- [Exercise objective]
From the records below, copy each line that has the word "injection" in it.

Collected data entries
• • • •

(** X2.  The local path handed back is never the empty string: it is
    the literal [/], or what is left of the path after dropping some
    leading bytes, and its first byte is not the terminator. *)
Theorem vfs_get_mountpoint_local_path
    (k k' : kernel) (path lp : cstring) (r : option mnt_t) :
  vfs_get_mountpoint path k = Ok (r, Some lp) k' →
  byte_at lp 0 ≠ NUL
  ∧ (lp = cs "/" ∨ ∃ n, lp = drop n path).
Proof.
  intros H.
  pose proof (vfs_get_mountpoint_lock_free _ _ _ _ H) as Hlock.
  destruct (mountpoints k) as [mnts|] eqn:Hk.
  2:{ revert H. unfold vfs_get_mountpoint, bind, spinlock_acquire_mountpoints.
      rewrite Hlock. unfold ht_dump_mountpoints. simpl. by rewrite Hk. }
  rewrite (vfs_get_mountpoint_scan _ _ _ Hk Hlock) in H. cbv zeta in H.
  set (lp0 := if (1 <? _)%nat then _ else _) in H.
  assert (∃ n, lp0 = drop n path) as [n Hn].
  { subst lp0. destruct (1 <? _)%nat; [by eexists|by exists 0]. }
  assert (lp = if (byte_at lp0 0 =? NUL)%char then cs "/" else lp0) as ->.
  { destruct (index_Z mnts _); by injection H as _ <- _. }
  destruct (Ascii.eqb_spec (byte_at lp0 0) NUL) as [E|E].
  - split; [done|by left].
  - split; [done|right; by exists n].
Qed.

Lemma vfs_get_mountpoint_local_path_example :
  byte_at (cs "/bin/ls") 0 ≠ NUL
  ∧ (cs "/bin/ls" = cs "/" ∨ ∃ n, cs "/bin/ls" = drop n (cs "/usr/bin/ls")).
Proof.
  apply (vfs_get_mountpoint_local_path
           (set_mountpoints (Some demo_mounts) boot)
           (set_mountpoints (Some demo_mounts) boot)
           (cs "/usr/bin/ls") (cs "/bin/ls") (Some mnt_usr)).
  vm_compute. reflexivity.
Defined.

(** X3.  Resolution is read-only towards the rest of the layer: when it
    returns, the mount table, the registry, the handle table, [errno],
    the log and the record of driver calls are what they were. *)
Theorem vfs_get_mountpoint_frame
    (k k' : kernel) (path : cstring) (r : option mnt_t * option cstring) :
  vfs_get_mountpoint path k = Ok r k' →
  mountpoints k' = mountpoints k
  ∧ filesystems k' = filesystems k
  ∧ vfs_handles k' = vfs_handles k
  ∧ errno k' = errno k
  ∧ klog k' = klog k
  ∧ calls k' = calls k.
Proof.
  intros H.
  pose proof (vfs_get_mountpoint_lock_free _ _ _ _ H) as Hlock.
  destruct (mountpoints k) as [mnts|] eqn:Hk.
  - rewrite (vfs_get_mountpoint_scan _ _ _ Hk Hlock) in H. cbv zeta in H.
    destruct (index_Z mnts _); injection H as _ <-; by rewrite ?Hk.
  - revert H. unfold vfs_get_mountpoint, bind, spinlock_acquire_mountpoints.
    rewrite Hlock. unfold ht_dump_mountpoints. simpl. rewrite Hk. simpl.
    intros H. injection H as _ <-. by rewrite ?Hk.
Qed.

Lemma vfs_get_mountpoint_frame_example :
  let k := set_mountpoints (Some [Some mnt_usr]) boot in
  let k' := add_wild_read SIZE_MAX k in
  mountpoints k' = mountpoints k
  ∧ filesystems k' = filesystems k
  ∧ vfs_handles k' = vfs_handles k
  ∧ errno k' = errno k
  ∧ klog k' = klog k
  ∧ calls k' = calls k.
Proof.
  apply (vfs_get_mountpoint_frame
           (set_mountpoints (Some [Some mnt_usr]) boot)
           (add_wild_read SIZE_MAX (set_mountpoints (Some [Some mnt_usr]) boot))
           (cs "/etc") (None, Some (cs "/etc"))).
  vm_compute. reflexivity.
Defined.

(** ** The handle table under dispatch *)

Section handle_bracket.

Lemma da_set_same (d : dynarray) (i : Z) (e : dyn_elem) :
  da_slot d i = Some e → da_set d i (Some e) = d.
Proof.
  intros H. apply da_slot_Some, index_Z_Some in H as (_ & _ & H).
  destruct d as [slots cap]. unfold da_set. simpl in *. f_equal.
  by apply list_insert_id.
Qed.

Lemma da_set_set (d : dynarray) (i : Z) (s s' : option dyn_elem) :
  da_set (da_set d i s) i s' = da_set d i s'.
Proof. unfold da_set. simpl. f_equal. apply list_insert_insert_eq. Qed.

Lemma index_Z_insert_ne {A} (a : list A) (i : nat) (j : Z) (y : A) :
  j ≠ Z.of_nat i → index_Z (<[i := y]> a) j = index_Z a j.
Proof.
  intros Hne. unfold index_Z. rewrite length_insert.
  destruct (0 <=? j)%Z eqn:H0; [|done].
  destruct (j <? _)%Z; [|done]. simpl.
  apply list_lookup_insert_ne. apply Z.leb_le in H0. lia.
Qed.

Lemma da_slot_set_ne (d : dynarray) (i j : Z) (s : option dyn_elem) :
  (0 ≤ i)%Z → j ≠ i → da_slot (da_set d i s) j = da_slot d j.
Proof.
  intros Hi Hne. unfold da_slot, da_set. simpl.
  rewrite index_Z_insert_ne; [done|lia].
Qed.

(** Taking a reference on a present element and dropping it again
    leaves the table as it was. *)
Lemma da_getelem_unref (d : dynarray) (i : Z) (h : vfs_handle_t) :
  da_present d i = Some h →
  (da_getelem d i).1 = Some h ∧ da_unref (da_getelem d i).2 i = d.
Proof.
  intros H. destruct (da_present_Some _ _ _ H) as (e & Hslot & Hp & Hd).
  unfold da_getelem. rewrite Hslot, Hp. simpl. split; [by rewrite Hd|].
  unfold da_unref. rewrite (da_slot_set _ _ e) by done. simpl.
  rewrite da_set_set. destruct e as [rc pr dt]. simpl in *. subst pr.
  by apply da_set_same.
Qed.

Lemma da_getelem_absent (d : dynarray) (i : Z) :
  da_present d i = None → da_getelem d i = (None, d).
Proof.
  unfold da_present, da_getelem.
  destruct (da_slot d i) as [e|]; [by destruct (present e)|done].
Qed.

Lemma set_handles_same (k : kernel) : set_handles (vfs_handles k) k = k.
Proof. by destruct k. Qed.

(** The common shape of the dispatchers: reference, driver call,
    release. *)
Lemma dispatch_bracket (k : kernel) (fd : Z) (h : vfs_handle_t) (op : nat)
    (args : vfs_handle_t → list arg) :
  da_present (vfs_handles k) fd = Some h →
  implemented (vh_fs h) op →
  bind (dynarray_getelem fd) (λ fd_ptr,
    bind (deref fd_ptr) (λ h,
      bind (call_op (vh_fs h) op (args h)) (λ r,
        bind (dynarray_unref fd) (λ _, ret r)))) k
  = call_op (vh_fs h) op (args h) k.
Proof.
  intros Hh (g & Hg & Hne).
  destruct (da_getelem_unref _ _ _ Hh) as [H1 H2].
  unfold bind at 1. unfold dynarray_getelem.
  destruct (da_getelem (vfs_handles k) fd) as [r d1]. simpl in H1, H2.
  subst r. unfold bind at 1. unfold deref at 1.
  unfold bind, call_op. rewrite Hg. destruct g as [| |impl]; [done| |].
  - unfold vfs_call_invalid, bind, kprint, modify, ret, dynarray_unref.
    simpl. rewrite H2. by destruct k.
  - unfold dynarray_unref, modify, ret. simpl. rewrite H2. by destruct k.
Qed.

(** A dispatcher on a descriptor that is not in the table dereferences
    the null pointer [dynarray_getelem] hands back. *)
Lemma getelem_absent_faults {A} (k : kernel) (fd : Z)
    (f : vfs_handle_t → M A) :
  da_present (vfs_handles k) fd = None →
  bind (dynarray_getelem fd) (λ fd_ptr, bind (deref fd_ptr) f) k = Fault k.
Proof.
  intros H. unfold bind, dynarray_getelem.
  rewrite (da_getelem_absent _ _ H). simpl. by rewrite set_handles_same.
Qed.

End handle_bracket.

• • • •

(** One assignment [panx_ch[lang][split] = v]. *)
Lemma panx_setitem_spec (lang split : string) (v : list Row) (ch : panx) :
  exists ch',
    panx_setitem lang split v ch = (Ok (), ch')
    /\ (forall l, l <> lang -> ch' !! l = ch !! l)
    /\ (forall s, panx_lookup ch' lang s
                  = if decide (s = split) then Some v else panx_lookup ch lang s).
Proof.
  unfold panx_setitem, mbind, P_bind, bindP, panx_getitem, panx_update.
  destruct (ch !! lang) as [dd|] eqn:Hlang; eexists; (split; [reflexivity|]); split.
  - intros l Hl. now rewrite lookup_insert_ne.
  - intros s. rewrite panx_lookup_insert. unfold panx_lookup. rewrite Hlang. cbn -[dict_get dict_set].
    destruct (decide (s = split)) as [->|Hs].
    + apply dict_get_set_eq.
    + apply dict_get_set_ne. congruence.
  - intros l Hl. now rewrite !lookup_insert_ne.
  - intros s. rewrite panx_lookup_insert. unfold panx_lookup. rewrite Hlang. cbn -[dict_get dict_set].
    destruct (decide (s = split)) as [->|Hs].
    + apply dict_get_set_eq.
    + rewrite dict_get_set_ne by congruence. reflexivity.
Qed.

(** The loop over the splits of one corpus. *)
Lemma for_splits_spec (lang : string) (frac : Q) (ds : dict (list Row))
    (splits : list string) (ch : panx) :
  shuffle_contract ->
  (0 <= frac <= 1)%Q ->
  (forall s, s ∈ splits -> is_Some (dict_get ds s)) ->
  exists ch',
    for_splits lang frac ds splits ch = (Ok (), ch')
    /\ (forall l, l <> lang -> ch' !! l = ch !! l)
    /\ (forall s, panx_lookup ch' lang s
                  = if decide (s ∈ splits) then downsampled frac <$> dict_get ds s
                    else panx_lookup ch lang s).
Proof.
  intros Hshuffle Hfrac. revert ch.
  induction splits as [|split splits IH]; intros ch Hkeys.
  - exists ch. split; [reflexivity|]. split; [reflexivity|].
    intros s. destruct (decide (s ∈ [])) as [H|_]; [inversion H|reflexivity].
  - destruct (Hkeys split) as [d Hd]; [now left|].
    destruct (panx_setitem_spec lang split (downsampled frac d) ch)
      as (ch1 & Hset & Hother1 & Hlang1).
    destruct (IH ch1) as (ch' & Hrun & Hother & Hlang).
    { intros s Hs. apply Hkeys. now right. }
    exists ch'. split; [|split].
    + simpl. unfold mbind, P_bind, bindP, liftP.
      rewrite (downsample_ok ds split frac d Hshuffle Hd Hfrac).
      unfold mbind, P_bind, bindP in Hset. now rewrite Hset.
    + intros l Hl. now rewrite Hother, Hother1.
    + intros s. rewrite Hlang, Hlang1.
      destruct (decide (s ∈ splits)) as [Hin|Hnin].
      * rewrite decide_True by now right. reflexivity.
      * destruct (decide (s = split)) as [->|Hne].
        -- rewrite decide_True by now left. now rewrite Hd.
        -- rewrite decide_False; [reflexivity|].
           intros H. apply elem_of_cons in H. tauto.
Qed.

• • • •

- [Exercise response]
  { destruct (index_Z mnts _); by injection H as _ <- _. }
    destruct (index_Z mnts _); injection H as _ <-; by rewrite ?Hk.
    intros H. injection H as _ <-. by rewrite ?Hk.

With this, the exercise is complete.